(Stored data)
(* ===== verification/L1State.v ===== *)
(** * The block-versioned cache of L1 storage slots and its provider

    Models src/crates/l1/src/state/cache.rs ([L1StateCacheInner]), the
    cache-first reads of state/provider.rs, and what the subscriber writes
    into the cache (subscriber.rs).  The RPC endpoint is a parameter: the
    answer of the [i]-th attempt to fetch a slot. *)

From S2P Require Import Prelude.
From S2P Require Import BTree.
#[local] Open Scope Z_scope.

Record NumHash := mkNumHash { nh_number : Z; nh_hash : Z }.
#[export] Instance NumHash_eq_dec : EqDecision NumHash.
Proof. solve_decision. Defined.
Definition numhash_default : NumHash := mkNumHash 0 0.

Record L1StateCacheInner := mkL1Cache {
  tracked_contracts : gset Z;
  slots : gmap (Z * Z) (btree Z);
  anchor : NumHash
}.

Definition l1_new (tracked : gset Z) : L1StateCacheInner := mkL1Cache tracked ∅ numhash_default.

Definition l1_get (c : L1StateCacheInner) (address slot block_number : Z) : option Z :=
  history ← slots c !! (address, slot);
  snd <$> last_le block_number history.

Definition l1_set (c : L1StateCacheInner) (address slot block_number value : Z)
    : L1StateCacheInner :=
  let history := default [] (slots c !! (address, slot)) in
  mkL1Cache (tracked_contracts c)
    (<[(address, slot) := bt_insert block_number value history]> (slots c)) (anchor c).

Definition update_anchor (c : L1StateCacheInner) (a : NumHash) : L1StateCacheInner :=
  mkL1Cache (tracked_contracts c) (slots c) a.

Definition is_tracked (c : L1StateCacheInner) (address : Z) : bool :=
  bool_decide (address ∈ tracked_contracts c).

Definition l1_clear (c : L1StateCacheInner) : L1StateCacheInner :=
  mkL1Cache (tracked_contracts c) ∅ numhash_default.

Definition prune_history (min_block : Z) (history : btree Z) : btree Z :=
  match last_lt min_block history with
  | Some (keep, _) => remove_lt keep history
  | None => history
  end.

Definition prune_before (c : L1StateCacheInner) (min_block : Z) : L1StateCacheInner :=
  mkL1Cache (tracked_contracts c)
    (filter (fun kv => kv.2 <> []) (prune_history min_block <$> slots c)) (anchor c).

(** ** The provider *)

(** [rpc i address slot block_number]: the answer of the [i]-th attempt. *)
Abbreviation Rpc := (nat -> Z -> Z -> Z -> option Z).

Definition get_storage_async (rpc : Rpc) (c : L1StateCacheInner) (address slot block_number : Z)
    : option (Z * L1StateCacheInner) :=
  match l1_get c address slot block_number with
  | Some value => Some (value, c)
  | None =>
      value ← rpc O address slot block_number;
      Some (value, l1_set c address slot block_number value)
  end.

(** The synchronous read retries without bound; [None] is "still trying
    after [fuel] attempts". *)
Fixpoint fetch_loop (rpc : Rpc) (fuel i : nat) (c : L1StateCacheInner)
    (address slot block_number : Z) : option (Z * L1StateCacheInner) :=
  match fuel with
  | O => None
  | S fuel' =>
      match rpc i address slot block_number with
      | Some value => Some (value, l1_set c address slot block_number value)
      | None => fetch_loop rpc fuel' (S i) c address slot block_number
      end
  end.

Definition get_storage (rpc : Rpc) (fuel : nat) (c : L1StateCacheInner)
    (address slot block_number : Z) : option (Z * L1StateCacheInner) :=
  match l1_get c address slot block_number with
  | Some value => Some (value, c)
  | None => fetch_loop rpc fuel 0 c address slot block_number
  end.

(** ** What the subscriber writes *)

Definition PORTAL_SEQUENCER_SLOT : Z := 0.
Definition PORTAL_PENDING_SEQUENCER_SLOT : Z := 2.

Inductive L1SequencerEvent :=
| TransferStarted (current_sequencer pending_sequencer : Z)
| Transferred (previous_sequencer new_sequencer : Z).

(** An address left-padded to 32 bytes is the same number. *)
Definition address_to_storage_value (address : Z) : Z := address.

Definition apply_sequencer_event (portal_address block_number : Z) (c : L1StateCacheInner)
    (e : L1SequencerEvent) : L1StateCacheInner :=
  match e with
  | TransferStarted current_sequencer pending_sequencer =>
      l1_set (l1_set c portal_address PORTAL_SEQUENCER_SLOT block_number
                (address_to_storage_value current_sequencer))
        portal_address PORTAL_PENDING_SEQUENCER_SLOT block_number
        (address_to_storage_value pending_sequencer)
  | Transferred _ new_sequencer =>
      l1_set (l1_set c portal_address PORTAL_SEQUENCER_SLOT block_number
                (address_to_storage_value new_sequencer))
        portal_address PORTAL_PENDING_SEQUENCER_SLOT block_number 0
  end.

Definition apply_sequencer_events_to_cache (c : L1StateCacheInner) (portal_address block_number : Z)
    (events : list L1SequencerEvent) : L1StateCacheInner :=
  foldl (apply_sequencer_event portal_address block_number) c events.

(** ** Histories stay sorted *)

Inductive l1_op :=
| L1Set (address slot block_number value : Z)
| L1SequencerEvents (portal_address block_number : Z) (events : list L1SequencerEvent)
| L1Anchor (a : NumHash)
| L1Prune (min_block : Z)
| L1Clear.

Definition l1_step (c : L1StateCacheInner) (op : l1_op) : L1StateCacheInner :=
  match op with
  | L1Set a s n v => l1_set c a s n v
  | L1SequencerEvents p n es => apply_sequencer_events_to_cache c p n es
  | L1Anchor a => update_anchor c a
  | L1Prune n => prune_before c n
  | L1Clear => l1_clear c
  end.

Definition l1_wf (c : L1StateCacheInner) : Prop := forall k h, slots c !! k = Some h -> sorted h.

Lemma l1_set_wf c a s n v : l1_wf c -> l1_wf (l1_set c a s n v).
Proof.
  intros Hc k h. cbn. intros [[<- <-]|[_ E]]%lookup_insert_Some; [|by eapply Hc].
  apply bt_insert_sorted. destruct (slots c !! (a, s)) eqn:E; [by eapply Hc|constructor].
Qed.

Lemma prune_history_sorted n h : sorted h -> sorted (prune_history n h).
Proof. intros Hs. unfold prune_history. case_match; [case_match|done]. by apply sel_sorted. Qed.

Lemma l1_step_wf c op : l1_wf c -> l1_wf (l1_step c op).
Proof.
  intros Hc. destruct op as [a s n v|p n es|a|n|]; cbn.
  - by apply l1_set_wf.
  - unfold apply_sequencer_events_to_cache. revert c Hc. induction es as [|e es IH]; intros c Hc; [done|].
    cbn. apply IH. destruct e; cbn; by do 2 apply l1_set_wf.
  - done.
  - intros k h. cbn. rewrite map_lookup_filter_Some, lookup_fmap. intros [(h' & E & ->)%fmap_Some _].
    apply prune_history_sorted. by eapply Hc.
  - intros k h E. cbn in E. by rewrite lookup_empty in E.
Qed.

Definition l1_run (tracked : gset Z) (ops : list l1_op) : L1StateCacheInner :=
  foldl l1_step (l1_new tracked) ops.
==
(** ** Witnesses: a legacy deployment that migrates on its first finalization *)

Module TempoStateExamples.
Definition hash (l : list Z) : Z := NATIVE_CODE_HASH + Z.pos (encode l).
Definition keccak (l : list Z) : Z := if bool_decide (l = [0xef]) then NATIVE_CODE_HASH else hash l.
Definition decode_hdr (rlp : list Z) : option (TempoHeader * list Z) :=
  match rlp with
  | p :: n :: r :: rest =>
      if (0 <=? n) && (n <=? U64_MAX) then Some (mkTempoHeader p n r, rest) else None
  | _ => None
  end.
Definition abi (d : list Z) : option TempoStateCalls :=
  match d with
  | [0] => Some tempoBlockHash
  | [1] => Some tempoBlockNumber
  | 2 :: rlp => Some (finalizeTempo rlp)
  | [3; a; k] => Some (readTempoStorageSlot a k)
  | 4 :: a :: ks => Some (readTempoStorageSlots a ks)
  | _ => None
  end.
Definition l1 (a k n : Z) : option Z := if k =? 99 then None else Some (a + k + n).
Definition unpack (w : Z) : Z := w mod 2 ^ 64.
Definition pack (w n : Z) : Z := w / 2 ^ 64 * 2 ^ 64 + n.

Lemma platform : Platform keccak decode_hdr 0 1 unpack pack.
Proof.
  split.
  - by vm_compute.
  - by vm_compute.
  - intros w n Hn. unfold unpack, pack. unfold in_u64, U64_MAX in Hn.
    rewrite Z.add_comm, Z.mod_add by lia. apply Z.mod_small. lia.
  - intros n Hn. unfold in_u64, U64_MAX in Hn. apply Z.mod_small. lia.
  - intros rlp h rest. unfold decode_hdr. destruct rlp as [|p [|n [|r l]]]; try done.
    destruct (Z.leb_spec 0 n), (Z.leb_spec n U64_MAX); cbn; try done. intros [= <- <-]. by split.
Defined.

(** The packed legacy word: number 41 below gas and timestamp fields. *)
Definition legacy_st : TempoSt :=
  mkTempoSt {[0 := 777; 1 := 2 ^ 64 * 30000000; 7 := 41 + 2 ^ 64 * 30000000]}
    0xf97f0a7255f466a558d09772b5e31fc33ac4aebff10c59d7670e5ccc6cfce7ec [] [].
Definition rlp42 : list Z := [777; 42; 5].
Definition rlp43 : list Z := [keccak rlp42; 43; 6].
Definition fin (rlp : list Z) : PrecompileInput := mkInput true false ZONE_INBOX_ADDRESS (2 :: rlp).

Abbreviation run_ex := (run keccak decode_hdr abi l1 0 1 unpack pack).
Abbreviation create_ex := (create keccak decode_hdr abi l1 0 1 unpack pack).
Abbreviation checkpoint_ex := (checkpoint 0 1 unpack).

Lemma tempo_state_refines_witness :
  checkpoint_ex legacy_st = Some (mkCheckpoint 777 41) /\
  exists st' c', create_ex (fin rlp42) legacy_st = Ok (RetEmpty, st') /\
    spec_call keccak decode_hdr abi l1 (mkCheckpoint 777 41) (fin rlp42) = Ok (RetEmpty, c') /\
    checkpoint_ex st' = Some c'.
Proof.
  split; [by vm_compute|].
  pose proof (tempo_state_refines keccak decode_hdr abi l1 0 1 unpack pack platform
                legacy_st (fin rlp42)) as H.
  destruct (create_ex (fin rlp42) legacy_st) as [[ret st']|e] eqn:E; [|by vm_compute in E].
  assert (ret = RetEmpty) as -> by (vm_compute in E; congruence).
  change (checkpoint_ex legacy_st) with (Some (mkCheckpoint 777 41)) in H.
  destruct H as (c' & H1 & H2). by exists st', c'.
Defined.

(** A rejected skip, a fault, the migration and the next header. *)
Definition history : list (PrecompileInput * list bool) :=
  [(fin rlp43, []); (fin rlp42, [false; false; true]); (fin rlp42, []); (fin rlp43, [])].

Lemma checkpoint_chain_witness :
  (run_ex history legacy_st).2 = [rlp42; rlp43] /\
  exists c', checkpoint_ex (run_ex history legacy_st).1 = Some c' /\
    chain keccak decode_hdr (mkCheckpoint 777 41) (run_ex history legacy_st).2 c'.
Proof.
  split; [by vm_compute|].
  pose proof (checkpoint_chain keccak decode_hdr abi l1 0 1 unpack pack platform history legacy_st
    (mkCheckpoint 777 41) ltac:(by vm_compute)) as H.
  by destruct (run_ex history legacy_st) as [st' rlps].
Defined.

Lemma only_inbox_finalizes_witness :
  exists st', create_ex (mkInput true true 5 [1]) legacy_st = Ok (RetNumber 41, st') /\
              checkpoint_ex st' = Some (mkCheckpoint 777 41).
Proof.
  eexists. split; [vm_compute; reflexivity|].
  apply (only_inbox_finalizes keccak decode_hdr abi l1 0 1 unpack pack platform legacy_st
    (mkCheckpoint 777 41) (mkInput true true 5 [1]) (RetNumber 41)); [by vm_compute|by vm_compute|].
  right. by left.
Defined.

## Task directions:
Of the entries above, transcribe exactly those lines that fall between the line containing "(* ===== verification/L1State.v ===== *)" and the line containing "answer of the [i]-th attempt to", together with those two lines.

## Written reply:
(* ===== verification/L1State.v ===== *)
(** * The block-versioned cache of L1 storage slots and its provider

    Models src/crates/l1/src/state/cache.rs ([L1StateCacheInner]), the
    cache-first reads of state/provider.rs, and what the subscriber writes
    into the cache (subscriber.rs).  The RPC endpoint is a parameter: the
    answer of the [i]-th attempt to fetch a slot. *)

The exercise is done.